Your answer should be the lines of the data below that contain "cached".

··· Available data

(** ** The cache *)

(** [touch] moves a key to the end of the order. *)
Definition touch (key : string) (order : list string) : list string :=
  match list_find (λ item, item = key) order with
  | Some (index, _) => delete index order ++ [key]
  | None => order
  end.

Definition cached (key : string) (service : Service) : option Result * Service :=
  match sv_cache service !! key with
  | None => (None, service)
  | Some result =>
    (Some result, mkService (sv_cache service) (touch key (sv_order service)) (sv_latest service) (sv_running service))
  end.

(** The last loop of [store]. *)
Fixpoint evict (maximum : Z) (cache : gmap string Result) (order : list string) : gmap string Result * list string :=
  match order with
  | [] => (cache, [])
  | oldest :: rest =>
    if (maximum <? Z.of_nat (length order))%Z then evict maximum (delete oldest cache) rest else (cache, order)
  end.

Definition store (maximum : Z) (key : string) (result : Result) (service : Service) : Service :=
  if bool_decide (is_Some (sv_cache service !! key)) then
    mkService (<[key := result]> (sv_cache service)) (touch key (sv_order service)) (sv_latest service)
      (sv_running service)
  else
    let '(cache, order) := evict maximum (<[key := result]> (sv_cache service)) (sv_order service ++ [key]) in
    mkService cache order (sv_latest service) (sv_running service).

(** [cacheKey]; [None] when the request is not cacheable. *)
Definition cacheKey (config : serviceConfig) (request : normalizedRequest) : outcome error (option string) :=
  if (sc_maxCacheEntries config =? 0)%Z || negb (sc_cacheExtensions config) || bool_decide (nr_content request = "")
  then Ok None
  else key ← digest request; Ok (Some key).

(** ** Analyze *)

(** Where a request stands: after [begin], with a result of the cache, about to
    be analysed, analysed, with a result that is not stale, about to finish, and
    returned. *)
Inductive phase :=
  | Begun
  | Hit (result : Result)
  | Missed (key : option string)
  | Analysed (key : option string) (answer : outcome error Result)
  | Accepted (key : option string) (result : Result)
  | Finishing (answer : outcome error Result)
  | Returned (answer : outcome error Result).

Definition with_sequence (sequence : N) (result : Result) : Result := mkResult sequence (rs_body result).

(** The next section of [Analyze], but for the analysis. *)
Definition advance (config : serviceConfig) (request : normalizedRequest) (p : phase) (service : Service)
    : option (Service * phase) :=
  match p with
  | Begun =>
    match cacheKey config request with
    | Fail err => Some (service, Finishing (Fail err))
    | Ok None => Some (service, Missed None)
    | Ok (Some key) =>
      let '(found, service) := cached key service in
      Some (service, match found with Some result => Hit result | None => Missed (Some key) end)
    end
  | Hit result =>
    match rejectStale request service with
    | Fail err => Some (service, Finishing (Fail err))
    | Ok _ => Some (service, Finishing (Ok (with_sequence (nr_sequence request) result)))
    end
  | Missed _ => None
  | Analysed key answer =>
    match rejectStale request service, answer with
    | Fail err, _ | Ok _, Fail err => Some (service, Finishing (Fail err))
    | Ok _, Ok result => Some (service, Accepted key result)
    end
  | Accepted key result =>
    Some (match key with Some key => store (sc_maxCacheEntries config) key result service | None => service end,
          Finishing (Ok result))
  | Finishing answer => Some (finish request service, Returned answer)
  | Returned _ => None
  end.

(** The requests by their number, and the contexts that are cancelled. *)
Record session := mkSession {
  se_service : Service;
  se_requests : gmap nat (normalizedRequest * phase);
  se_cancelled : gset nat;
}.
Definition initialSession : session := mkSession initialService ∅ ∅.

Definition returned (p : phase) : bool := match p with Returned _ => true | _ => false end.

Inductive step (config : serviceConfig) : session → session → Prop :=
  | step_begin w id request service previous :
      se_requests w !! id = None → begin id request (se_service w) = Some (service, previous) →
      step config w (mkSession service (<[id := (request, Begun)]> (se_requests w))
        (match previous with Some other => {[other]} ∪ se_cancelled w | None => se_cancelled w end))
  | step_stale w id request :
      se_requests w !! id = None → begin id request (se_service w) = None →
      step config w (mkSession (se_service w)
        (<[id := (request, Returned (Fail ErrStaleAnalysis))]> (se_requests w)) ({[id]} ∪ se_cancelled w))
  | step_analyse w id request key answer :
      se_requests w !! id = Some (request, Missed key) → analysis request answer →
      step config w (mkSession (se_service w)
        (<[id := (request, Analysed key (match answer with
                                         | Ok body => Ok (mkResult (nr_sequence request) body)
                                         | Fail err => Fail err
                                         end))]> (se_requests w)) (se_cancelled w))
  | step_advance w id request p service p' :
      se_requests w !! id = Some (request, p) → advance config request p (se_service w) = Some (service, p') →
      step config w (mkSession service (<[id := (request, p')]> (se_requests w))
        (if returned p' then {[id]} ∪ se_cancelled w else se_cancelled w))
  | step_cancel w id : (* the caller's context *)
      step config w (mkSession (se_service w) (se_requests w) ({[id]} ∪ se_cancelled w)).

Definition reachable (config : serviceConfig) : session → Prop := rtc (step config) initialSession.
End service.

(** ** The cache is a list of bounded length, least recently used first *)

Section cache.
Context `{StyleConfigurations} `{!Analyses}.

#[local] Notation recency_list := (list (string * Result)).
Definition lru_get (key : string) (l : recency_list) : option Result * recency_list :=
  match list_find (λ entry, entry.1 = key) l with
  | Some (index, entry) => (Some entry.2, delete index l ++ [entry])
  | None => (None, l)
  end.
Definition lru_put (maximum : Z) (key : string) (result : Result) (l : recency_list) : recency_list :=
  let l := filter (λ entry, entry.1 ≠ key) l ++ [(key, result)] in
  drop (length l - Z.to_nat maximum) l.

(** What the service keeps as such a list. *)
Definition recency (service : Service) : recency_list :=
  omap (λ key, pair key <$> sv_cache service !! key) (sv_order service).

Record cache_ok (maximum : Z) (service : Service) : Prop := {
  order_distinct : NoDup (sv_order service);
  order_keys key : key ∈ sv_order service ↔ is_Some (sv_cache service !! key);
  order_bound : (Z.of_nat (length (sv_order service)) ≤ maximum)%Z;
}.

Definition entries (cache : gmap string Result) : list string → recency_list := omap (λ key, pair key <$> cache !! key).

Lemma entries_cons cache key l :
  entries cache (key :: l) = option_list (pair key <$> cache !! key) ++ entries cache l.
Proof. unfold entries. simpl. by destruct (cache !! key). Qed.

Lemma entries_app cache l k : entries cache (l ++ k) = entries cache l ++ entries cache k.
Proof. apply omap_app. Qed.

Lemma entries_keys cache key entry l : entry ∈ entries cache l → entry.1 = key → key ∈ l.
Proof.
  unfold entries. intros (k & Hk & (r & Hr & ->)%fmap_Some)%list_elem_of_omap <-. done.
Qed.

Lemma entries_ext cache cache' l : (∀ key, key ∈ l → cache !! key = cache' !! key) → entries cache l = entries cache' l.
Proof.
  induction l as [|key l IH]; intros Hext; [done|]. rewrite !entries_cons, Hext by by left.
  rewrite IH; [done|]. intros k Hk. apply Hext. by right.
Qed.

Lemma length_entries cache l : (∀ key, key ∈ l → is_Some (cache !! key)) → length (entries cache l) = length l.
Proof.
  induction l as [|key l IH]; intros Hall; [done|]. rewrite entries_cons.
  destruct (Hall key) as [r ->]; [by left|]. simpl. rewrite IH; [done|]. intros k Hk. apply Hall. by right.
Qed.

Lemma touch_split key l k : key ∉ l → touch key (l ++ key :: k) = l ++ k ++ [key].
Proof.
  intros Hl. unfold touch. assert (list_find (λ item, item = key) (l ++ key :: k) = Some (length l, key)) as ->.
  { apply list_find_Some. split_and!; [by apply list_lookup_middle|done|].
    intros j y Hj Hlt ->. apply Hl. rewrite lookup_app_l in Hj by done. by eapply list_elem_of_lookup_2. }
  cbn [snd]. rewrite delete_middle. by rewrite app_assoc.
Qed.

······
··· Available data

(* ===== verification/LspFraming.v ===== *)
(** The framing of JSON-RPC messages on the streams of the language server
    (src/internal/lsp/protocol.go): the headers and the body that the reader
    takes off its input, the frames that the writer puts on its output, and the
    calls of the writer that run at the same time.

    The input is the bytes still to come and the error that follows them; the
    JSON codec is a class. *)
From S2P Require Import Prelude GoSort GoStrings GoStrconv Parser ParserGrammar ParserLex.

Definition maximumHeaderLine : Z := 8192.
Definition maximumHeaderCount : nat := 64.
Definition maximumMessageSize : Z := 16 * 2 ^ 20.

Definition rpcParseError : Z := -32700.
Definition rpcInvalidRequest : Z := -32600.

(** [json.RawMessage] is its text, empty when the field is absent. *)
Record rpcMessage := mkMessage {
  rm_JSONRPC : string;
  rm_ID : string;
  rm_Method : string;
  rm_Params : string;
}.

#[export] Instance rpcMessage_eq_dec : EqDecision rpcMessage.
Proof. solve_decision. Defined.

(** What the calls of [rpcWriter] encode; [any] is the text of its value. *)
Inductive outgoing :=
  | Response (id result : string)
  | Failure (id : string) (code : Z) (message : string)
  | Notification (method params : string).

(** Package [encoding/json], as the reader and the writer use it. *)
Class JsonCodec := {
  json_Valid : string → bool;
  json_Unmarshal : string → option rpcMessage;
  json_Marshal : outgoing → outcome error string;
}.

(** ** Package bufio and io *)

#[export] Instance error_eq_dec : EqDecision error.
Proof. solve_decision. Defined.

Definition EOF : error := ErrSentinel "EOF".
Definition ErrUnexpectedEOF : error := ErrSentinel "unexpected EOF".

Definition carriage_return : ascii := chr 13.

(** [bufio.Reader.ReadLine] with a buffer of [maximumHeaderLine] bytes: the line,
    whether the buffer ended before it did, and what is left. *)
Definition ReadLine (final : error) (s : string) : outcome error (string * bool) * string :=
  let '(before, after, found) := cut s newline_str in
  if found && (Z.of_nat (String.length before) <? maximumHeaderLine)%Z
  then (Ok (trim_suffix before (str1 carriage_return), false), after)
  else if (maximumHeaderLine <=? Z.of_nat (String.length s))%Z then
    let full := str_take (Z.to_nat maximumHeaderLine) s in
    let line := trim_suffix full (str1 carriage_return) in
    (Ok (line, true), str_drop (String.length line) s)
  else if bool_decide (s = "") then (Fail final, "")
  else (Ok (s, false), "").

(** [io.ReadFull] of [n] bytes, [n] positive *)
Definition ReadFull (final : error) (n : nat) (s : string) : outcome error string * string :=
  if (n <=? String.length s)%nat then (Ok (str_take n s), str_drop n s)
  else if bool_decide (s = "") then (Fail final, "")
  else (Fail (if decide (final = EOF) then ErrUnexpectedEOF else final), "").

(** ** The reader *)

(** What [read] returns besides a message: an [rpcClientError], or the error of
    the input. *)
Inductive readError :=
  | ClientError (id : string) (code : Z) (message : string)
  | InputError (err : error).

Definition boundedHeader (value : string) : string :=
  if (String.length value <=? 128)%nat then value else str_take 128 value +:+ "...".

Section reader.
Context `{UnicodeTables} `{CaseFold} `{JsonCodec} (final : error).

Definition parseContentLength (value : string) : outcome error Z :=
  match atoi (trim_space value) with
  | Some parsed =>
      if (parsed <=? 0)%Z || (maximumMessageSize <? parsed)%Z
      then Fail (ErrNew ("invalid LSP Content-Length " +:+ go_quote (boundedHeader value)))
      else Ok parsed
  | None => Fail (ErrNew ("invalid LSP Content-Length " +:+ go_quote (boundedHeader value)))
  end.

······

[Answer section]
Definition cached (key : string) (service : Service) : option Result * Service :=
      let '(found, service) := cached key service in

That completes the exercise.